China has detained a foreign national who was the head of an overseas consulting firm for allegedly spying on behalf of the United Kingdom, as reported by CNN.
China's civilian spy agency, the Ministry of State Security (MSS), said in a statement that it had apprehended an individual surnamed Huang working with Britain's MI6 while leading a foreign consultancy.
However, the agency did not mention Huang's full name, gender or nationality, nor identified the company they worked at.
Huang's Association With MI6
Huang started working with MI6 in 2015 on intelligence matters, with the British agency directing Huang to travel to China multiple times to collect intelligence and identify potential assets for it, MSS said in its statement.
MI6 provided Huang with training as well as professional spying equipment for the exchange of intelligence and communications, the MSS added.
It further alleged that Huang ended up providing Britain with 17 pieces of intelligence, including several "national secrets."
During the MSS investigation, Huang was given access to consular visits from their home country in accordance with the law, it said.
Moreover, the British Embassy in Beijing referred CNN to the UK Foreign, Commonwealth and Development Office (FCDO) for comment on the case. However, the FCDO did not immediately respond to their request.
This comes after China embarked on a months-long crackdown on international consulting firms, as reported by CNN.
Several Offices Raided
Earlier in May last year, the state security authorities said that they had raided several offices of Capvision, an advisory network with headquarters in Shanghai and New York.
The announcement came after Chinese officials closed the Beijing office of Mintz Group, a US corporate due diligence firm, and questioned employees at the local branch of top consultancy Bain.

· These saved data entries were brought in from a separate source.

(** * obscurer: URL obscuring for HTTP handlers

    A shallow embedding of the Go package [obscurer] (obscurer, in-memory
    store, response-writer decorator, handler and middleware) together with
    the properties of its specification.

    Go strings are byte sequences and are modelled by [string]; [[]byte]
    by [list Z] with every element in [0, 256); [int] status codes by [Z];
    [map]s by stdpp's [gmap]; a nil-able pointer by [option]. *)

From Stdlib Require Import ZArith Ascii String List Lia.
From stdpp Require Import gmap strings list fin_maps.

Local Open Scope string_scope.
Local Open Scope Z_scope.

(* ===================================================================== *)
(** * Bytes, strings and formatting helpers of the Go runtime             *)
(* ===================================================================== *)

Module GoString.

(** [[]byte(s)] *)
Fixpoint bytes (s : string) : list Z :=
  match s with
  | EmptyString => []
  | String c s' => Z.of_N (N_of_ascii c) :: bytes s'
  end.

(** [strings.TrimLeft(s, "/")]: every leading slash is removed. *)
Fixpoint TrimLeft_slash (s : string) : string :=
  match s with
  | String "/"%char s' => TrimLeft_slash s'
  | _ => s
  end.

Definition hexdigit (n : Z) : ascii :=
  if n <? 10 then ascii_of_N (Z.to_N (48 + n))
  else ascii_of_N (Z.to_N (87 + n)).

(** [fmt.Sprintf("%x", b)] for a byte slice: two lowercase hexadecimal
    digits per byte. *)
Fixpoint Sprintf_x (b : list Z) : string :=
  match b with
  | [] => EmptyString
  | x :: b' => String (hexdigit (x / 16)) (String (hexdigit (x mod 16)) (Sprintf_x b'))
  end.

(** [strings.HasPrefix(s, p)] *)
Fixpoint HasPrefix (s p : string) : bool :=
  match p, s with
  | EmptyString, _ => true
  | String a p', String b s' => if Ascii.eqb a b then HasPrefix s' p' else false
  | String _ _, EmptyString => false
  end.

(** Width in bytes of the first UTF-8 sequence of a non-empty string, as
    [utf8.DecodeRuneInString] reports it: an invalid or truncated
    encoding has width 1. *)
Definition rune_width (s : string) : nat :=
  let cont lo hi (c : ascii) := let n := Z.of_N (N_of_ascii c) in (lo <=? n) && (n <=? hi) in
  match s with
  | EmptyString => O
  | String c0 r =>
    let b0 := Z.of_N (N_of_ascii c0) in
    if b0 <? 0xC2 then 1%nat
    else if b0 <? 0xE0 then
      match r with
      | String c1 _ => if cont 0x80 0xBF c1 then 2%nat else 1%nat
      | _ => 1%nat
      end
    else if b0 <? 0xF0 then
      match r with
      | String c1 (String c2 _) =>
        let lo := if b0 =? 0xE0 then 0xA0 else 0x80 in
        let hi := if b0 =? 0xED then 0x9F else 0xBF in
        if cont lo hi c1 && cont 0x80 0xBF c2 then 3%nat else 1%nat
      | _ => 1%nat
      end
    else if b0 <? 0xF5 then
      match r with
      | String c1 (String c2 (String c3 _)) =>
        let lo := if b0 =? 0xF0 then 0x90 else 0x80 in
        let hi := if b0 =? 0xF4 then 0x8F else 0xBF in
        if cont lo hi c1 && cont 0x80 0xBF c2 && cont 0x80 0xBF c3 then 4%nat else 1%nat
      | _ => 1%nat
      end
    else 1%nat
  end.

(** [strings.ReplaceAll(s, old, new)] for a non-empty [old]: the
    non-overlapping occurrences of [old], leftmost first, are replaced.
    [skip] counts the bytes of a matched occurrence still to be dropped. *)
Fixpoint replace_from (skip : nat) (old new s : string) : string :=
  match s with
  | EmptyString => EmptyString
  | String c s' =>
    match skip with
    | S k => replace_from k old new s'
    | O =>
      if HasPrefix s old
      then new +:+ replace_from (String.length old - 1) old new s'
      else String c (replace_from O old new s')
    end
  end.

(** [strings.ReplaceAll(s, "", new)]: [new] is inserted at the start of
    the string and after each UTF-8 sequence. [skip] counts the bytes of
    the current sequence still to be copied. *)
Fixpoint insert_after_runes (skip : nat) (new s : string) : string :=
  match s with
  | EmptyString => EmptyString
  | String c s' =>
    match skip with
    | S (S k) => String c (insert_after_runes (S k) new s')
    | S O => String c (new +:+ insert_after_runes O new s')
    | O =>
      match rune_width s with
      | S (S k) => String c (insert_after_runes (S k) new s')
      | _ => String c (new +:+ insert_after_runes O new s')
      end
    end
  end.

Definition ReplaceAll (s old new : string) : string :=
  match old with
  | EmptyString => new +:+ insert_after_runes O new s
  | _ => replace_from O old new s
  end.

End GoString.

(* ===================================================================== *)
(** * crypto/md5                                                          *)
(* ===================================================================== *)

(** The MD5 digest of RFC 1321 and the [hash.Hash] value [md5.New()]
    returns. Words are 32-bit, kept in [Z] with the wrap-around written
    out. *)
Module MD5.

Definition w32 (x : Z) : Z := x mod 2 ^ 32.
Definition add32 (a b : Z) : Z := w32 (a + b).
Definition not32 (x : Z) : Z := Z.lxor x 0xffffffff.
Definition rotl32 (x c : Z) : Z :=
  w32 (Z.lor (Z.shiftl x c) (Z.shiftr x (32 - c))).

Definition K : list Z :=
  [ 0xd76aa478; 0xe8c7b756; 0x242070db; 0xc1bdceee;
    0xf57c0faf; 0x4787c62a; 0xa8304613; 0xfd469501;
    0x698098d8; 0x8b44f7af; 0xffff5bb1; 0x895cd7be;
    0x6b901122; 0xfd987193; 0xa679438e; 0x49b40821;
    0xf61e2562; 0xc040b340; 0x265e5a51; 0xe9b6c7aa;
    0xd62f105d; 0x02441453; 0xd8a1e681; 0xe7d3fbc8;
    0x21e1cde6; 0xc33707d6; 0xf4d50d87; 0x455a14ed;
    0xa9e3e905; 0xfcefa3f8; 0x676f02d9; 0x8d2a4c8a;
    0xfffa3942; 0x8771f681; 0x6d9d6122; 0xfde5380c;
    0xa4beea44; 0x4bdecfa9; 0xf6bb4b60; 0xbebfbc70;
    0x289b7ec6; 0xeaa127fa; 0xd4ef3085; 0x04881d05;
    0xd9d4d039; 0xe6db99e5; 0x1fa27cf8; 0xc4ac5665;
    0xf4292244; 0x432aff97; 0xab9423a7; 0xfc93a039;
    0x655b59c3; 0x8f0ccc92; 0xffeff47d; 0x85845dd1;
    0x6fa87e4f; 0xfe2ce6e0; 0xa3014314; 0x4e0811a1;
    0xf7537e82; 0xbd3af235; 0x2ad7d2bb; 0xeb86d391 ].

Definition shifts : list Z :=
  [ 7; 12; 17; 22; 7; 12; 17; 22; 7; 12; 17; 22; 7; 12; 17; 22;
    5; 9; 14; 20; 5; 9; 14; 20; 5; 9; 14; 20; 5; 9; 14; 20;
    4; 11; 16; 23; 4; 11; 16; 23; 4; 11; 16; 23; 4; 11; 16; 23;
    6; 10; 15; 21; 6; 10; 15; 21; 6; 10; 15; 21; 6; 10; 15; 21 ].

Definition nthZ (l : list Z) (i : Z) : Z := nth (Z.to_nat i) l 0.

(** Little-endian 32-bit words of a block. *)
Fixpoint words (b : list Z) : list Z :=
  match b with
  | b0 :: b1 :: b2 :: b3 :: r =>
    (b0 + 256 * b1 + 65536 * b2 + 16777216 * b3) :: words r
  | _ => []
  end.

Definition le_bytes32 (x : Z) : list Z :=
  [ x mod 256; (x / 256) mod 256; (x / 65536) mod 256; (x / 16777216) mod 256 ].

Record state := { sa : Z; sb : Z; sc : Z; sd : Z }.

Definition init : state :=
  {| sa := 0x67452301; sb := 0xefcdab89; sc := 0x98badcfe; sd := 0x10325476 |}.

Definition round (M : list Z) (st : state) (i : Z) : state :=
  let '(Build_state a b c d) := st in
  let '(f, g) :=
    if i <? 16 then (Z.lor (Z.land b c) (Z.land (not32 b) d), i)
    else if i <? 32 then (Z.lor (Z.land d b) (Z.land (not32 d) c), (5 * i + 1) mod 16)
    else if i <? 48 then (Z.lxor (Z.lxor b c) d, (3 * i + 5) mod 16)
    else (Z.lxor c (Z.lor b (not32 d)), (7 * i) mod 16) in
  let f' := add32 (add32 (add32 f a) (nthZ K i)) (nthZ M g) in
  {| sa := d; sb := add32 b (rotl32 f' (nthZ shifts i)); sc := b; sd := c |}.

Definition block (st : state) (b : list Z) : state :=
  let st' := fold_left (round (words b)) (map Z.of_nat (seq 0 64)) st in
  {| sa := add32 (sa st) (sa st'); sb := add32 (sb st) (sb st');
     sc := add32 (sc st) (sc st'); sd := add32 (sd st) (sd st') |}.

Fixpoint blocks (n : nat) (st : state) (data : list Z) : state :=
  match n with
  | O => st
  | S n' => blocks n' (block st (firstn 64 data)) (skipn 64 data)
  end.
Lemma split_spec s name small :
  splay_ok s -> u32_range name ->
  let '(s', small') := ipc_splay_tree_split s name small in
  splay_ok s' /\ splay_ok small' /\
  to_list s' = from name (to_list s) /\ to_list small' = below name (to_list s).
Proof.
  intros Hok Hname. unfold ipc_splay_tree_split.
  destruct (ist_root s) as [|? ? ? ?] eqn:Hroot.
  { destruct (splay_ok_null s Hroot) as [_ Hl]. rewrite Hl.
    destruct (splay_ok_null (ipc_splay_tree_init small)) as [? ?]; [done|]. done. }
  assert (Hne : ist_root s <> ITE_NULL) by (by rewrite Hroot).
  destruct (resplay_cases s name Hok Hne)
    as (l & n & e & r & lt & rt & -> & Hd & Hl & HL & HR & Hnl & Hnr).
  destruct (filters_around name n e _ _ HL HR) as (Hbelow & Hfrom & _).
  rewrite <- Hl in Hbelow, Hfrom. rewrite Hbelow, Hfrom.
  destruct (split_range s _ _ _ Hok Hl) as (HrL & Hrn & HrR). simpl in Hrn.
  pose proof (splay_ok_sorted _ Hok) as Hs. rewrite Hl, ksorted_app, ksorted_cons in Hs.
  destruct Hs as (HsL & [HsR HnR] & HLR).
  destruct (Z.ltb_spec n name) as [Hlt|Hge].
  - assert (Hr : r = ITE_NULL) by auto. subst r.
    destruct (store_root_spec s (plug_right rt ITE_NULL)) as [H1 H2];
      [by rewrite elems_plug_right..|].
    destruct (store_root_spec (ipc_splay_tree_init small) (Node (plug_left lt l) n e ITE_NULL)) as [H3 H4].
    { simpl. rewrite elems_plug_left, ksorted_app. split_and!; [done|repeat constructor|].
      simpl. intros x y Hx ->%list_elem_of_singleton. by apply HL. }
    { simpl. rewrite elems_plug_left, keys_app. intros x. rewrite elem_of_app. simpl.
      rewrite list_elem_of_singleton. naive_solver. }
    split_and!; try done; [rewrite H2|rewrite H4]; simpl;
      rewrite ?elems_plug_right, ?elems_plug_left; done.
  - destruct (store_root_spec (ipc_splay_tree_init small) (plug_left lt l)) as [H3 H4];
      [by rewrite elems_plug_left..|].
    destruct (splay_ok_search name (Node ITE_NULL n e r) [] rt) as [H1 H2].
    { split_and!; try done.
      - simpl. rewrite ksorted_cons. done.
      - by intros x ?%elem_of_nil.
      - intros x Hx. apply HR. rewrite keys_app. set_solver.
      - simpl. destruct (Z.eqb_spec name n), (Z.ltb_spec name n); try done; lia. }
    { simpl. intros x [->|Hx]%elem_of_cons; [done|]. by apply HrR. }
    split_and!; try done. by rewrite H4, elems_plug_left.
Qed.

Lemma join_spec s small :
  splay_ok s -> splay_ok small ->
  (forall x y, x ∈ keys (to_list small) -> y ∈ keys (to_list s) -> x < y) ->
  let '(s', small') := ipc_splay_tree_join s small in
  splay_ok s' /\ to_list small' = [] /\ to_list s' = to_list small ++ to_list s.
Proof.
  intros Hok Hsmall Hlt. unfold ipc_splay_tree_join.
  destruct (ist_root small) as [|? ? ? ?] eqn:Hroot.
  { destruct (splay_ok_null small Hroot) as [_ ->]. done. }
  assert (Hne : ist_root small <> ITE_NULL) by (by rewrite Hroot).
  rewrite <- Hroot in *.
  set (sroot := ipc_splay_prim_assemble _ _ _).
  assert (Hsr : elems sroot = to_list small).
  { unfold sroot. by rewrite elems_assemble, to_list_root. }
  set (root := match ist_root s with ITE_NULL => sroot | _ => _ end).
  assert (Ht : elems root = to_list small ++ to_list s).
  { unfold root. destruct (ist_root s) as [|? ? ? ?] eqn:Hroot'.
    { destruct (splay_ok_null s Hroot') as [_ ->]. by rewrite Hsr, app_nil_r. }
    assert (Hne' : ist_root s <> ITE_NULL) by (by rewrite Hroot').
    destruct (resplay_cases s MACH_PORT_SMALLEST Hok Hne')
      as (l & n & e & r & lt & rt & -> & Hd & Hl & HL & HR & Hnl & Hnr).
    assert (Hempty : lelems lt ++ elems l = []).
    { destruct (lelems lt ++ elems l) as [|[m em] rest] eqn:Hll; [done|]. exfalso.
      destruct (HL m) as [Hm _]; [simpl; set_solver|].
      assert (u32_range m) as Hrm by (apply (splay_ok_range s); [done|rewrite Hl; simpl; set_solver]).
      unfold u32_range, MACH_PORT_SMALLEST in *. lia. }
    simpl. rewrite elems_plug_right, Hsr, Hl, Hempty. done. }
  destruct (store_root_spec s root) as [H1 H2]; rewrite ?Ht.
  - rewrite ksorted_app. split_and!; try (by apply splay_ok_sorted). done.
  - intros x. rewrite keys_app, elem_of_app.
    intros [Hx|Hx]; [by apply (splay_ok_range small)|by apply (splay_ok_range s)].
  - split_and!; [done|done|]. by rewrite H2, Ht.
Qed.

(** [*lowerp] and [*upperp] are the tightest names around [name], with the
    sentinels for a missing side. *)
Definition tight_lower (name : Z) (l : list (Z * E)) (lower : Z) : Prop :=
  (lower ∈ keys l /\ lower <= name /\ forall x, x ∈ keys l -> x <= name -> x <= lower) \/
  (lower = MACH_PORT_LARGEST /\ forall x, x ∈ keys l -> name < x).

Definition tight_upper (name : Z) (l : list (Z * E)) (upper : Z) : Prop :=
  (upper ∈ keys l /\ name <= upper /\ forall x, x ∈ keys l -> name <= x -> upper <= x) \/
  (upper = MACH_PORT_SMALLEST /\ forall x, x ∈ keys l -> x < name).

Lemma last_left (lt : list lframe) l n e :
  ksorted (lelems ((l, n, e) :: lt)) ->
  n ∈ keys (lelems ((l, n, e) :: lt)) /\
  forall x, x ∈ keys (lelems ((l, n, e) :: lt)) -> x <= n.
Proof.
  simpl. rewrite app_assoc, ksorted_app. intros (_ & _ & H).
  split; [in_keys|]. intros x. rewrite (keys_app _ [_]), elem_of_app. simpl.
  rewrite list_elem_of_singleton. intros [Hx| ->]; [|done].
  apply Z.lt_le_incl, H; [done|in_keys].
Qed.

Lemma first_right (rt : list rframe) r n e :
  ksorted (relems ((n, e, r) :: rt)) ->
  n ∈ keys (relems ((n, e, r) :: rt)) /\
  forall x, x ∈ keys (relems ((n, e, r) :: rt)) -> n <= x.
Proof.
  simpl. rewrite ksorted_cons. intros [_ H].
  split; [in_keys|]. intros x [->|Hx]%elem_of_cons; [done|]. apply Z.lt_le_incl, H, Hx.
Qed.

Lemma bounds_spec s name :
  splay_ok s -> u32_range name ->
  let '(s', lower, upper) := ipc_splay_tree_bounds s name in
  splay_ok s' /\ to_list s' = to_list s /\
  tight_lower name (to_list s) lower /\ tight_upper name (to_list s) upper.
Proof.
  intros Hok Hname. unfold ipc_splay_tree_bounds.
  destruct (ist_root s) as [|? ? ? ?] eqn:Hroot.
  { destruct (splay_ok_null s Hroot) as [_ Hl]. rewrite Hl.
    split_and!; [done|done|right|right]; (split; [done|]); by intros x ?%elem_of_nil. }
  assert (Hne : ist_root s <> ITE_NULL) by (by rewrite Hroot).
  destruct (resplay_cases s name Hok Hne)
    as (l & n & e & r & lt & rt & -> & Hd & Hl & HL & HR & Hnl & Hnr).
  pose proof (splay_ok_sorted _ Hok) as Hs.
  assert (Hzl : zelems (Node l n e r, lt, rt) = to_list s) by (rewrite Hl; norm_app).
  destruct (splay_ok_search _ _ _ _ Hd) as [Hok' Hl'].
  { intros x. rewrite Hzl. by apply splay_ok_range. }
  rewrite Hl', Hzl. split_and!; try done; rewrite Hl in *.
  - apply ksorted_app in Hs as (HsL & _ & _). unfold tight_lower.
    setoid_rewrite elem_of_keys_around. destruct (Z.leb_spec n name) as [Hle|Hgt].
    + left. split_and!; [tauto|done|].
      intros x [Hx|[->|Hx]] ?; [apply HL in Hx|..|apply HR in Hx]; lia.
    + rewrite (Hnl Hgt) in *. simpl in *. rewrite app_nil_r in *.
      destruct lt as [|[[l0 n0] e0] lt].
      * right. split; [done|].
        intros x [Hx|[->|Hx]]; [by apply elem_of_nil in Hx|done|]. apply HR in Hx. lia.
      * destruct (last_left lt l0 n0 e0 HsL) as [Hin Hmax]. left.
        split_and!; [tauto|apply HL in Hin; lia|].
        intros x [Hx|[->|Hx]] ?; [by apply Hmax|lia|]. apply HR in Hx. lia.
  - apply ksorted_app in Hs as (_ & HsR & _). apply ksorted_cons in HsR as [HsR _].
    unfold tight_upper. setoid_rewrite elem_of_keys_around.
    destruct (Z.leb_spec name n) as [Hle|Hgt].
    + left. split_and!; [tauto|done|].
      intros x [Hx|[->|Hx]] ?; [apply HL in Hx|..|apply HR in Hx]; lia.
    + rewrite (Hnr Hgt) in *. simpl in *.
      destruct rt as [|[[n0 e0] r0] rt].
      * right. split; [done|].
        intros x [Hx|[->|Hx]]; [|done|by apply elem_of_nil in Hx]. apply HL in Hx. lia.
      * destruct (first_right rt r0 n0 e0 HsR) as [Hin Hmin]. left.
        split_and!; [tauto|apply HR in Hin; lia|].
        intros x [Hx|[->|Hx]] ?; [|lia|by apply Hmin]. apply HL in Hx. lia.
Qed.

Lemma pick_spec s :
  splay_ok s ->
  match ipc_splay_tree_pick s with
  | Some (n, e) => (n, e) ∈ to_list s
  | None => to_list s = []
  end.
Proof.
  intros Hok. unfold ipc_splay_tree_pick, to_list. destruct (ist_root s) as [|l n e r]; [done|].
  simpl. in_keys.
Qed.

(** ** Traversal

    [is_path parent b a] reads a reversed parent chain: [b] are the entries
    before and [a] those after the subtree the chain hangs from.  [visiting]
    describes a traversal stopped at an entry, with the entries already passed
    (and not deleted) and those to come. *)

Inductive is_path : tree -> list (Z * E) -> list (Z * E) -> Prop :=
| path_root : is_path ITE_NULL [] []
| path_left pp n e r b a :
    is_path pp b a -> is_path (Node pp n e r) b ((n, e) :: elems r ++ a)
| path_right pp n e l b a :
    is_path pp b a -> is_path (Node l n e pp) (b ++ elems l ++ [(n, e)]) a.

Definition visiting (t : traversal) (passed : list (Z * E)) (cur : Z * E)
    (todo : list (Z * E)) : Prop :=
  exists l r parent b a,
    t = Visit (Node l cur.1 cur.2 r) parent /\ is_path parent b a /\
    passed = b ++ elems l /\ todo = elems r ++ a.

Definition finished (t : traversal) (l : list (Z * E)) : Prop :=
  exists root, t = Done root /\ elems root = l.

(** The state the traversal reaches when [passed] is behind and [todo] ahead. *)
Definition reaches (t : traversal) (passed todo : list (Z * E)) : Prop :=
  match todo with
  | [] => finished t passed
  | cur :: todo => visiting t passed cur todo
  end.

Lemma traverse_left_spec current parent b a :
  current <> ITE_NULL -> is_path parent b a ->
  reaches (traverse_left current parent) b (elems current ++ a).
Proof.
  revert parent a. induction current as [|l IH n e r _]; intros parent a Hne Hp; [done|].
  simpl. destruct l as [|ll ln le lr]; simpl is_null; cbv iota.
  - exists ITE_NULL, r, parent, b, a. simpl. by rewrite app_nil_r.
  - specialize (IH (Node parent n e r) ((n, e) :: elems r ++ a) ltac:(done) ltac:(by constructor)).
    revert IH. rewrite <- app_assoc. done.
Qed.

Lemma traverse_back_spec parent current b a :
  current <> ITE_NULL -> is_path parent b a -> ksorted (b ++ elems current ++ a) ->
  reaches (traverse_back parent current) (b ++ elems current) a.
Proof.
  intros Hne Hp. revert current Hne.
  induction Hp as [|pp n e r b a Hp _|pp n e l b a Hp IH]; intros current Hne Hs; simpl.
  - by exists current.
  - assert (Hlt : ite_name_of current < n).
    { destruct current as [|l0 n0 e0 r0]; [done|]. simpl in *.
      rewrite ksorted_app in Hs. destruct Hs as (_ & Hs & _).
      rewrite ksorted_app in Hs. destruct Hs as (_ & _ & Hs).
      apply Hs; [rewrite keys_app; simpl; in_keys|simpl; in_keys]. }
    rewrite (proj2 (Z.ltb_lt _ _) Hlt). exists current, r, pp, b, a. done.
  - assert (Hgt : n < ite_name_of current).
    { destruct current as [|l0 n0 e0 r0]; [done|]. simpl in *.
      rewrite ksorted_app in Hs. destruct Hs as (_ & _ & Hs).
      apply Hs; [rewrite !keys_app; simpl; in_keys|rewrite !keys_app; simpl; in_keys]. }
    destruct (Z.ltb_spec (ite_name_of current) n) as [?|_]; [lia|].
    specialize (IH (Node l n e current)). simpl in IH.
    revert IH. revert Hs. norm_app. naive_solver.
Qed.

Lemma traverse_right_spec current parent b a l n e r :
  current = Node l n e r -> is_path parent b a -> ksorted (b ++ elems current ++ a) ->
  reaches (traverse_right current parent) (b ++ elems l ++ [(n, e)]) (elems r ++ a).
Proof.
  intros -> Hp Hs. simpl. destruct r as [|rl rn re rr] eqn:Hr; simpl is_null; cbv iota.
  - pose proof (traverse_back_spec parent (Node l n e ITE_NULL) b a ltac:(done) Hp Hs) as H.
    revert H. norm_app.
  - rewrite <- Hr. apply traverse_left_spec; [by rewrite Hr|]. by constructor.
Qed.

(** One step of the traversal, keeping or deleting the current entry. *)
Lemma traverse_next_spec t passed cur todo delete :
  ksorted (passed ++ cur :: todo) -> (forall x, x ∈ keys (passed ++ cur :: todo) -> u32_range x) ->
  visiting t passed cur todo ->
  reaches (ipc_splay_traverse_next t delete)
    (if delete then passed else passed ++ [cur]) todo.
Proof.
  intros Hs Hrange (l & r & parent & b & a & -> & Hp & -> & ->).
  destruct cur as [n e]. simpl in *.
  assert (Hs' : ksorted (b ++ elems (Node l n e r) ++ a)) by (revert Hs; norm_app).
  destruct delete; simpl; cycle 1.
  { pose proof (traverse_right_spec _ _ _ _ _ _ _ _ eq_refl Hp Hs') as H. revert H. norm_app. }
  destruct (is_null l) eqn:Hl; [apply is_null_spec in Hl as ->|]; destruct (is_null r) eqn:Hr;
    [apply is_null_spec in Hr as ->| |apply is_null_spec in Hr as ->|]; simpl in *.
  - rewrite app_nil_r in *. destruct Hp as [|pp pn pe pr b a Hp|pp pn pe pl b a Hp]; simpl in *.
    + by exists ITE_NULL.
    + destruct (Z.ltb_spec n pn) as [_|Hge].
      * exists ITE_NULL, pr, pp, b, a. simpl. by rewrite app_nil_r.
      * exfalso. pose proof (ksorted_two b (n, e) [] (pn, pe) (elems pr ++ a) Hs). simpl in *. lia.
    + destruct (Z.ltb_spec n pn) as [Hlt|_].
      * exfalso. rewrite <- !app_assoc, app_assoc in Hs.
        pose proof (ksorted_two _ (pn, pe) [] (n, e) a Hs). simpl in *. lia.
      * pose proof (traverse_back_spec pp (Node pl pn pe ITE_NULL) b a ltac:(done) Hp) as H.
        apply ksorted_remove in Hs. revert H Hs. norm_app.
  - rewrite app_nil_r. apply traverse_left_spec; [|done]. by intros ->.
  - apply traverse_back_spec; [by intros ->|done|].
    apply ksorted_remove in Hs. revert Hs. norm_app.
  - pose proof (splay_largest l) as Hbig.
    destruct (ipc_splay_prim_lookup MACH_PORT_LARGEST l) as [[root lt] rt].
    destruct Hbig as (l' & n' & e' & -> & Hle).
    { by intros ->. }
    { rewrite !ksorted_app in Hs'. tauto. }
    { intros x Hx. apply Hrange. rewrite !keys_app, !elem_of_app. tauto. }
    pose proof (traverse_right_spec (Node l' n' e' r) parent b a l' n' e' r eq_refl Hp) as H.
    simpl set_rchild. rewrite Hle. apply H. rewrite Hle in Hs.
    apply ksorted_remove in Hs. revert Hs. norm_app.
Qed.
Lemma close_hole_spec fuel table held h z :
  hole_ok table held h -> 0 <= z < tlen table -> slot table z = 0 ->
  dist (tlen table) h z <= Z.of_nat fuel ->
  local_ok (close_hole fuel table (tlen table) h h) held.
Proof.
  revert table h. induction fuel as [|fuel IH]; intros table h Hok Hz Hzero Hfuel;
    destruct (ho_hole _ _ _ Hok) as [Hh Hstale].
  { assert (h = z); [|by subst]. apply (dist_inj (tlen table) h); try done.
    rewrite dist_refl. pose proof (dist_range (tlen table) h z Hh Hz). lia. }
  assert (Hpos : 0 < dist (tlen table) h z).
  { destruct (Z.eq_dec (dist (tlen table) h z) (dist (tlen table) h h)) as [He|He].
    - apply dist_inj in He as ->; done.
    - rewrite dist_refl in He. pose proof (dist_range (tlen table) h z Hh Hz). lia. }
  simpl. pose proof (dist_range (tlen table) h z Hh Hz) as Hdz.
  pose proof (find_displaced_spec (Z.to_nat (tlen table)) table held h h z Hok Hh Hz Hzero) as Hfind.
  rewrite dist_refl in Hfind. specialize (Hfind Hpos ltac:(intros; lia) ltac:(lia)).
  destruct (find_displaced _ table _ h h) as [d index].
  destruct Hfind as (Hd & Hdh & <- & Hle & Hbetween & Hset).
  destruct (Z.eqb_spec (slot table d) 0) as [Hd0|Hdnz].
  - rewrite Hd0. by apply (fill_hole table held h d).
  - rewrite <- (tlen_tset table h (set_index (slot table d))).
    apply IH; rewrite ?tlen_tset; try done.
    + apply move_hole; auto.
    + rewrite slot_set by lia. destruct (Z.eqb_spec h z); [by subst|done].
    + assert (d <> z) by (intros ->; done). clear -Hle Hh Hd Hz Hdh Hfuel H. dist_cases.
Qed.
(* ===== verification/Entry.v ===== *)
(** * Translation entries (ipc/ipc_entry.c, ipc_space_create of ipc/ipc_space.c)

    Allocation, lookup and deallocation of the entries of a space, and the
    growth of its table.  The functions are translated as they are written;
    where the code unlocks the space (to allocate memory, or to wait for
    another thread), the model applies [other_threads], what the rest of the
    system does to the space before the lock is taken again.

    The invariant [space_inv] ties the table, the free list threaded through
    it, the collision bits, the splay tree and the counters together, and the
    relation [denotes] says which entry a name denotes.  The theorems show
    that each operation changes the meaning of exactly the names it should. *)

From S2P Require Import Prelude Names Splay Table Space Hash.

Inductive kern_return :=
| KERN_SUCCESS
| KERN_NO_SPACE
| KERN_INVALID_ARGUMENT
| KERN_RESOURCE_SHORTAGE
| KERN_NAME_EXISTS
| KERN_INVALID_NAME
| KERN_INVALID_TASK
| KERN_INVALID_RIGHT
| KERN_INVALID_VALUE
| KERN_UREFS_OVERFLOW
| KERN_INVALID_CAPABILITY
| KERN_RIGHT_EXISTS
| KERN_NOT_IN_SET
| KERN_FAILURE
| KERN_NOT_RECEIVER
| KERN_INVALID_ADDRESS
| KERN_PROTECTION_FAILURE
| KERN_WRITE_PROTECTION_FAILURE
| KERN_INVALID_HOST.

Meanwhile, the measures were part of wider efforts by Beijing to increase oversight of what it says is sensitive information pertaining to national security, according to CNN.
Later, Capvision said in October that it had successfully completed a national security inspection overseen by the Chinese government and come up with new compliance measures to address concerns.
Reportedly, the MSS, which oversees intelligence and counterintelligence both within China and overseas, is typically known for keeping a low profile.
But recently, it has expanded communications with the public, including launching an account on WeChat, the ubiquitous social networking platform in China, CNN reported.
The agency has further used the platform to call on "all members of society" to join its fight against foreign spies, particularly after the passage of a counter-espionage law that took effect in last July.
That law has also spooked businesses that are worried about whether the expanded scope could lead to higher legal risks.